Marianna Zhang, New York.

What is the Meaning of Life?

We are a lonely race. The yawning cosmos is terrifyingly vast compared to our pale blue dot. Civilizations rise and collapse, life is born from stardust and turns back into stardust…all is meaningless against the indifferent backdrop of time. What is the value of life, that unhappy and futile struggle? We constantly strive to fulfill some insatiable desire for a fleeting spark of contentment before we set off again, living a tragically unfulfilled life. We struggle and we die, mere trifles compared to the infinite universe. “All is vanity and a chasing after wind,” proclaims Ecclesiastes. “Hope made a fool of him until he danced into the wind!” Schopenhauer laments. “Why must Sisyphus persist?” cries a reader of Camus.

The very absurdity of our short lives forces us to confront our mortality and create our own set of values. Death is brushed off easily in our society. As Heidegger would put it, “People die” has turned into the assumption that nobody dies. The very presence of death is hidden, forcing people to conform to societal morality. This constant self-objectification and bad faith viciously perpetuates stereotypic values in society. It is only when an individual faces the readiness-to-hand of their own death that they are able to escape these values and forlornly act as a being-for-itself. But how is one to live without societal morality? “God is dead!” Nietzsche’s madman proclaims.
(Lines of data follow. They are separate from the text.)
(* ===================================================================== *)
(** ** The report made through the subprocess *)
(* ===================================================================== *)

(** X10. The two extractors disagree on a bare list of rows. When the
    response is an object whose [results] is a list, the single value is
    read from the first row, which is also the first row
    [_extract_query_results] gives, and a column at the top level of the
    object is never consulted, not even when the list is empty. When the
    response is a bare list, [_extract_query_results] gives its rows but
    [_extract_query_result] gives [None]. *)
Theorem extractors_on_the_two_shapes (column : string) :
  (forall rows,
      _extract_query_results (JArr rows) = JArr rows
      /\ _extract_query_result (JArr rows) column = JNull)
  /\ (forall fields row rest,
        Py.lookup "results" fields = Some (JArr (JObj row :: rest)) ->
        _extract_query_results (JObj fields) = JArr (JObj row :: rest)
        /\ _extract_query_result (JObj fields) column = field column row)
  /\ (forall fields value,
        Py.lookup "results" fields = Some (JArr []) ->
        Py.lookup column fields = Some value ->
        _extract_query_result (JObj fields) column = JNull)
  /\ (forall fields,
        (forall rows, Py.lookup "results" fields <> Some (JArr rows)) ->
        _extract_query_result (JObj fields) column = field column fields).
Proof.
  only_stated.
  split; [|split; [|split]].
  - intros rows. now split.
  - intros fields row rest H. unfold _extract_query_results, _extract_query_result, field.
    rewrite H. now split.
  - intros fields value H _. unfold _extract_query_result. now rewrite H.
  - intros fields H. unfold _extract_query_result, field.
    destruct (Py.lookup "results" fields) as [[| | | |rows|]|]; try reflexivity.
    now destruct (H rows).
Qed.

Lemma stats_marker :
  ensures (fun results =>
             results = []
             \/ exists body, body <> [] /\ results = List.app body [nl ++ mcp_marker])
          _get_mcp_database_stats.
Proof.
  unfold _get_mcp_database_stats. repeat ensures_step.
  all: try match goal with
           | |- ensures _ (match ?r with _ => _ end) => destruct r; apply ensures_ret
           end.
  all: first [ now left | right; eexists; split; [|reflexivity]; discriminate ].
Qed.

Lemma mcp_marker_is_not_basic_marker (text : string) :
  ends_with (nl ++ mcp_marker) text -> ~ ends_with (nl ++ basic_marker) text.
Proof.
  only_stated.
  intros Ha Hb.
  assert (H : ends_with (nl ++ mcp_marker) (nl ++ basic_marker)).
  { apply (ends_with_both _ _ text Hb Ha). cbn. lia. }
  apply endswith_spec in H. discriminate H.
Qed.

(** X11. The statistics gathered through the subprocess are either empty
    or end with the line marking the subprocess; so the default analysis,
    when it completes, gives either the message that no analysis is
    available or a report whose last line is that marker, which is not the
    marker of the basic mode. *)
Theorem subprocess_report_ends_with_its_marker (w : World) :
  (forall results w',
      _get_mcp_database_stats w = (Ok results, w') ->
      results = []
      \/ exists body, body <> [] /\ results = List.app body [nl ++ mcp_marker])
  /\ (forall text w',
        default_analysis w = (Ok text, w') ->
        text = no_analysis_message
        \/ (ends_with (nl ++ mcp_marker) text
            /\ ~ ends_with (nl ++ basic_marker) text)).
Proof.
  split.
  - intros results w' H. exact (stats_marker _ _ _ H).
  - intros text w'. unfold default_analysis, bind.
    destruct (_get_mcp_database_stats w) as [[results|e] w1] eqn:E; [|discriminate].
    destruct (stats_marker _ _ _ E) as [-> | (body & Hne & ->)].
    + intros [= <- _]. now left.
    + assert (Hend : ends_with (nl ++ mcp_marker)
                               (join nl (List.app body [nl ++ mcp_marker])))
        by apply join_last.
      destruct (List.app body [nl ++ mcp_marker]) eqn:Happ.
      * now destruct body.
      * intros [= <- _]. right. split; [exact Hend|].
        now apply mcp_marker_is_not_basic_marker.
Qed.


(* ===================================================================== *)
(** ** The statements that reach the subprocess *)
(* ===================================================================== *)

Lemma respects_weaken {A} (R R' : World -> World -> Prop) (m : M A) :
  (forall w w', R w w' -> R' w w') -> respects R m -> respects R' m.
Proof. intros HR Hm w r w' H. eapply HR, Hm, H. Qed.

Lemma extends_with_weaken (P Q : Event -> Prop) (w w' : World) :
  (forall e, P e -> Q e) -> extends_with P w w' -> extends_with Q w w'.
Proof.
  only_stated.
  intros HPQ (l & H & F). exists l. split; [exact H|].
  eapply Forall_impl; [exact HPQ | exact F].
Qed.

(** A bind whose continuation may rely on what the first method ensures. *)
Lemma respects_bind_ensures {A B} (R : World -> World -> Prop) (Q : A -> Prop)
      (m : M A) (k : A -> M B) :
  (forall a b c, R a b -> R b c -> R a c) ->
  respects R m -> ensures Q m -> (forall a, Q a -> respects R (k a)) ->
  respects R (bind m k).
Proof.
  intros Rtrans Hm HQ Hk w r w'. unfold bind.
  destruct (m w) as [[a|e] w1] eqn:E; intros H.
  - eapply Rtrans; [eapply Hm, E | eapply Hk; [eapply HQ, E | exact H]].
  - injection H as _ <-. eapply Hm, E.
Qed.

Lemma metadata_event_vetted (e : Event) : metadata_event e -> vetted_event e.
Proof.
  only_stated.
  intros (id & name & Hname & ->). left. now exists id, name.
Qed.

Lemma canned_event_vetted (e : Event) : canned_event e -> vetted_event e.
Proof.
  only_stated.
  intros [-> | (id & call & Hin & ->)]; [exact I|].
  cbn in Hin.
  destruct Hin as [<- | [<- | [<- | [<- | [<- | [<- | []]]]]]]; cbn [fst snd].
  - left. exists id, "db_info". auto.
  - left. exists id, "list_tables". auto.
  - right. exists id, "SELECT COUNT(*) as total_sessions FROM sessions".
    split; [reflexivity|]. left. cbn. tauto.
  - right. exists id, "SELECT COUNT(*) as total_messages FROM messages".
    split; [reflexivity|]. left. cbn. tauto.
  - right. exists id, recent_activity_sql. split; [reflexivity|]. left. cbn. tauto.
  - right. exists id, active_sessions_sql. split; [reflexivity|]. left. cbn. tauto.
Qed.

Lemma generate_sql_vetted (question : string) :
  ensures (fun o => forall sql,
               o = Some sql ->
               passes_checks sql
               /\ forall word, In word denied_words -> ~ contains_nocase word sql)
          (_generate_sql_from_question question).
Proof.
  intros w o w'. rewrite generate_sql_run. intros [= <- _] sql.
  destruct (llm w question) as [e | status_code text]; [discriminate|].
  destruct (Z.eqb status_code 200); [|discriminate].
  destruct (parse_ollama_response text) as [[]|]; try discriminate.
  intros H. apply safety_filter_some in H as (-> & Hchecks & Hnone & _). now split.
Qed.

Lemma generate_sql_trace (P : Event -> Prop) (question : string) :
  P (EvLlm question) -> respects (extends_with P) (_generate_sql_from_question question).
Proof.
  intros HP w r w'. rewrite generate_sql_run. intros [= _ <-].
  now apply extends_with_log.
Qed.

Lemma handle_nl_vetted (user_question : string) :
  respects (extends_with vetted_event) (_handle_natural_language_query user_question).
Proof.
  unfold _handle_natural_language_query.
  apply (respects_try_except _ (extends_with_trans _));
    [|intros e; apply (respects_ret _ (extends_with_refl _))].
  apply (respects_bind _ (extends_with_trans _)).
  { destruct (_is_metadata_query user_question);
      [|apply (respects_ret _ (extends_with_refl _))].
    eapply respects_weaken; [|apply handle_metadata_trace].
    intros w w'. apply extends_with_weaken, metadata_event_vetted. }
  intros metadata_result. destruct (truthy_str metadata_result);
    [apply (respects_ret _ (extends_with_refl _))|].
  apply (respects_bind_ensures _ _ _ _ (extends_with_trans _)
                               (generate_sql_trace _ _ I)
                               (generate_sql_vetted _)).
  intros [sql|] Hsql; [|apply (respects_ret _ (extends_with_refl _))].
  destruct (nonempty sql); [|apply (respects_ret _ (extends_with_refl _))].
  apply (respects_bind _ (extends_with_trans _)).
  - apply call_tool_trace. intros id. right. exists id, sql. split; [reflexivity|].
    right. now apply Hsql.
  - intros result. destruct (Py.truthy result);
      apply (respects_ret _ (extends_with_refl _)).
Qed.

(** X12. No unfiltered statement reaches the subprocess. Every request
    [execute_database_query] writes is a call of [list_tables] or
    [db_info], or a call of [query] whose statement is one of the four
    canned statements or a statement that passed the safety checks: its
    upper case, as [str.upper] gives it, begins with SELECT and holds none
    of DROP, DELETE, UPDATE, INSERT, so that the statement holds none of
    these words in any letter case. *)
Theorem only_vetted_statements_are_sent (user_question : option string) (w : World) :
  exists added,
    trace (snd (execute_database_query user_question w)) = List.app (trace w) added
    /\ Forall vetted_event added.
Proof.
  assert (Hbasic : respects (extends_with vetted_event) _basic_database_analysis).
  { eapply respects_weaken; [|apply basic_trace].
    intros a b. apply extends_with_weaken, canned_event_vetted. }
  assert (Hstats : respects (extends_with vetted_event) _get_mcp_database_stats).
  { eapply respects_weaken; [|apply stats_trace].
    intros a b. apply extends_with_weaken, canned_event_vetted. }
  assert (H : respects (extends_with vetted_event)
                       (execute_database_query user_question)).
  { unfold execute_database_query, default_analysis.
    repeat first [ exact Hbasic | exact Hstats | apply handle_nl_vetted
                 | progress trace_auto vetted_event ]. }
  destruct (execute_database_query user_question w) as [r w'] eqn:E.
  exact (H _ _ _ E).
Qed.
Meanwhile, Sais lifts the dreaded veil, revealing a terrible, unblinking, and meaningless void. We have left conventional morality and cast ourselves adrift in this infinite sea. How can a lonely soul find their way in the cold indifferent universe without any stars to guide him?

He creates his own stars, of course. He does not leap overboard and drown himself in the harsh sea. He does not wait calmly for God to deliver him back to land. No, he continues to struggle and fight and live. He lives for possibilities. He draws upon everything he has ever experienced. Every wisp of memory, every surge of passion, every caress of love. In the darkest of nights, he forges his own individual set of values, something enduring that he can live by. He faces death, but boldly faces the challenges of life anyway. He emerges from the twilight intact, having created meaning, radiant stars as fluid as the sea. He is not lost. He sails on, resolutely soaring through the relentless waves. Newborn stars constantly rise from the horizon until he finally slips away, fading into stardust. It is this colossal and passionate struggle that we hurl into the yawning abyss that gives our existence significance. We are responsible for creating our own meaning in this terrifyingly vase and empty universe. As Stanley Kubrick declares, “However vast the darkness, we must supply our own light.”